Felicia’s most famous poem “Casablanca,” which most people know as “The Boy Stood On The Burning Deck,” is both sentimental and patriotic. It tells the story of a little boy serving on a warship with his father, who is the captain. During a battle, the father orders the boy to stand at his post on the deck, no matter what. The father and all the crew are killed and the ship is burning, but still the boy won’t move. The poem ends:
The boy stood on the burning deck
Whence all but he had fled;
The flame that lit the battle's wreck
Shone round him o'er the dead.
With mast, and helm, and pennon fair,
That well had borne their part—
But the noblest thing which perished there
Was that young faithful heart.
People make fun of this kind of poetry now. But they forget that life was very different in the early 19th century. The English were fighting for their existence against Napoleon. So naturally they valued patriotism and self-sacrifice, very much like they did during the blitz of World War II. And the Industrial Revolution, in addition to the Napoleonic Wars, brought many hardships to all but the richest people. Poverty, disease and early mortality were rampant, so it’s no wonder people needed a little sentimentality to cushion the harsh realities of their lives. It’s all very well to criticize their tastes, but life is much easier for us now than it was for them, so we have a very different outlook.

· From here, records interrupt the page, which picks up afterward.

Lemma url_bar_input_is_resolved_witness :
  @handleUrlSubmit refPlatform (urlBarWith "  example.com ")
  = @loadPage refPlatform "https://example.com" false
      (toggleUrlBar (urlBarWith "  example.com "))
  ∧ @handleUrlSubmit refPlatform (urlBarWith "openai research")
    = @loadPage refPlatform
        ("https://duckduckgo.com/html/?q="
         ++ encodeURIComponent (trim (urlInput (urlBarWith "openai research"))))
        false (toggleUrlBar (urlBarWith "openai research"))
  ∧ encodeURIComponent "openai research" = "openai%20research".
Proof.
  split; [|split; [|reflexivity]].
  - destruct (@url_bar_input_is_resolved refPlatform
                (urlBarWith "  example.com ") ltac:(vm_compute; discriminate))
      as [_ Hurl].
    destruct (Hurl eq_refl eq_refl "https://example.com"
                (or_introl (conj eq_refl eq_refl))) as [Hok _].
    apply Hok. vm_compute. eexists. reflexivity.
  - destruct (@url_bar_input_is_resolved refPlatform
                (urlBarWith "openai research") ltac:(vm_compute; discriminate))
      as [Hsearch _].
    destruct (Hsearch (or_intror eq_refl)) as [Hok _]. exact Hok.
Defined.

(** C5 as it was stated fails for white space other than the space
    character: an input with a dot and a tab is not searched for but
    requested as an address. *)
Lemma tab_is_not_searched :
  trim (urlInput (urlBarWith tabbedInput)) = tabbedInput
  ∧ containsWhiteSpace tabbedInput = true
  ∧ includes tabbedInput " " = false
  ∧ inFlight (@handleUrlSubmit refPlatform (urlBarWith tabbedInput))
    = Some ("https://" ++ tabbedInput)
  ∧ inFlight (@handleUrlSubmit refPlatform (urlBarWith tabbedInput))
    ≠ Some ("https://duckduckgo.com/html/?q=" ++ encodeURIComponent tabbedInput).
Proof.
  repeat split; try (vm_compute; reflexivity). vm_compute. discriminate.
Qed.

(** [trim] removes every white space of ECMAScript, also the no-break
    space: the address between two of them is requested. *)
Example padded_input_is_trimmed :
  trim paddedInput = "example.com"
  ∧ inFlight (@handleUrlSubmit refPlatform (urlBarWith paddedInput))
    = Some "https://example.com".
Proof. split; vm_compute; reflexivity. Qed.

(** The test for a scheme is [startsWith('http')]: a host name that begins
    with these letters gets no [https://] and is rejected, although the
    address with the scheme parses. *)
Example host_starting_with_http_is_rejected :
  @handleUrlSubmit refPlatform (urlBarWith "httpbin.org")
  = showError invalidUrlMessage (urlBarWith "httpbin.org")
  ∧ is_Some (@URL_parse refPlatform "https://httpbin.org" None).
Proof. split; [vm_compute; reflexivity|]. vm_compute. by eexists. Qed.

(* ------------------------------------------------------------------ *)
(** ** C7 and C8: the order of the links *)

Lemma compareTopLeft_le a b : (compareTopLeft a b ≤ 0)%Z ↔ topLeftLe a b.
Proof.
  unfold compareTopLeft, topLeftLe.
  destruct (Z.eqb_spec (top a - top b) 0); lia.
Qed.

Lemma compareTopLeft_gt a b :
  (0 < compareTopLeft a b)%Z →
  topLeftLe b a ∧ (top a ≠ top b ∨ left a ≠ left b).
Proof.
  unfold compareTopLeft, topLeftLe.
  destruct (Z.eqb_spec (top a - top b) 0); lia.
Qed.
(** C3.  On a client whose format is ["json"], when the service answers
    the [lists] request with a body that [JSON.parse] rejects, the call
    resolves to that body as a string, and the run has written the
    fallback warning to the console (after the one request). *)
Theorem lists_json_invalid_body_resolves_to_text
    (c : client) (technologies params : value) (b : string) (w : world) :
  responseFormat c = VStr "json" ->
  transport (lists_url c technologies params) = Some b ->
  JSON_parse b = None ->
  lists J JSON_parse transport c technologies params w
  = (Return (Text b),
     warned FALLBACK_WARNING (requested (lists_url c technologies params) w)).
Proof.
  intros Hfmt Hanswer Hparse. unfold lists.
  rewrite (bind_Return _ _ _ _ _ (fetch_answer _ _ w Hanswer)).
  rewrite Hfmt. simpl.
  apply parse_or_fall_back_invalid. exact Hparse.
Qed.

(** The warning belongs to the downgrade: a body that parses is returned
    parsed and nothing is written. *)
Lemma lists_json_valid_body_resolves_to_value
    (c : client) (technologies params : value) (b : string) (j : J) (w : world) :
  responseFormat c = VStr "json" ->
  transport (lists_url c technologies params) = Some b ->
  JSON_parse b = Some j ->
  lists J JSON_parse transport c technologies params w
  = (Return (Parsed j), requested (lists_url c technologies params) w).
Proof.
  intros Hfmt Hanswer Hparse. unfold lists.
  rewrite (bind_Return _ _ _ _ _ (fetch_answer _ _ w Hanswer)).
  rewrite Hfmt. simpl.
  apply parse_or_fall_back_valid. exact Hparse.
Qed.

(** C4.  On a client whose format is ["json"], when the service answers
    the [free] request with a body that is not valid JSON, the call
    rejects with the parse error; nothing is written to the console. *)
Theorem free_json_invalid_body_rejects
    (c : client) (url : value) (b : string) (w : world) :
  responseFormat c = VStr "json" ->
  transport (free_url c url) = Some b ->
  JSON_parse b = None ->
  free J JSON_parse transport c url w
  = (Throw InvalidJSON, requested (free_url c url) w).
Proof.
  intros Hfmt Hanswer Hparse. unfold free.
  rewrite (bind_Return _ _ _ _ _ (fetch_answer _ _ w Hanswer)).
  rewrite text_or_json_not_xml by (rewrite Hfmt; reflexivity).
  rewrite Hparse. reflexivity.
Qed.

(** C5, as the code has it.  [trends] returns the body as text without
    parsing only when the format is ["xml"].  On a client whose format is
    ["txt"] it tries [JSON.parse] first: a body that parses resolves to
    the parsed value, a body that does not resolves to the body as a
    string, with the fallback warning written to the console. *)
Theorem trends_txt_parses_then_falls_back
    (c : client) (technology params : value) (b : string) (w : world) :
  responseFormat c = VStr "txt" ->
  transport (trends_url c technology params) = Some b ->
  trends J JSON_parse transport c technology params w
  = match JSON_parse b with
    | Some j =>
        (Return (Parsed j), requested (trends_url c technology params) w)
    | None =>
        (Return (Text b),
         warned FALLBACK_WARNING (requested (trends_url c technology params) w))
    end.
Proof.
  intros Hfmt Hanswer. unfold trends.
  rewrite (bind_Return _ _ _ _ _ (fetch_answer _ _ w Hanswer)).
  rewrite Hfmt. simpl.
  destruct (JSON_parse b) as [j |] eqn:E.
  - apply parse_or_fall_back_valid. exact E.
  - apply parse_or_fall_back_invalid. exact E.
Qed.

Felicia often wrote poems about people facing death or great tragedies. They could be obscure, everyday people or emperors, but Felicia brought the same sense of compassion when describing their turmoil. She had a gift for bringing her readers into those terrible moments and allowing us to share them. One poem describes an Indian woman who decides to jump over the falls when her husband leaves her. She takes their baby with her, so the child won’t have to go through life’s ordeals the way she has. Another poem tells the story of Czar Ivan the Terrible, who killed his only son in a fit of rage. Even though the czar is the unquestioned ruler, he has no power over guilt or death. Felicia could take unsympathetic characters and somehow make them sympathetic.
Felicia was not only popular in her time, but also well-thought-of by her fellow poets. She was friends with Wordsworth and Sir Walter Scott, and spent time at both their homes. She also received good reviews from critics. An article in the Edinburgh Review described her writing as encompassing “that subtle and mysterious analogy which exists between the physical and the moral world.”
Although her poetry career went well, her aspirations as a playwright were doomed to failure. In 1823 her play The Vespers of Palermo was produced in Covent Garden, and it flopped, even though the famous theatrical family the Kembles played in it. But the next year Sir Walter Scott had it produced in Scotland, where it did better. This was the high point of her theatrical achievements, though, and they went downhill from there.
After the death of her mother in 1827, Felicia’s life was never the same. She moved to her home town of Liverpool, but hated it. She thought the townspeople were ignorant, and they thought she was snobbish. She stayed with Wordsworth for a while, then moved to Dublin. Just eight years after her mother passed away, she did, too.
Felicia’s poetry was also loved in America. The Poetical Works of Mrs. Felicia Hemans was reprinted over 24 times in Philadelphia and Boston between 1835 and 1867. I have a volume that my great-grandfather gave to my great-grandmother in 1889, inscribed “To Edith with love from Frank.” I think Felicia would have appreciated that.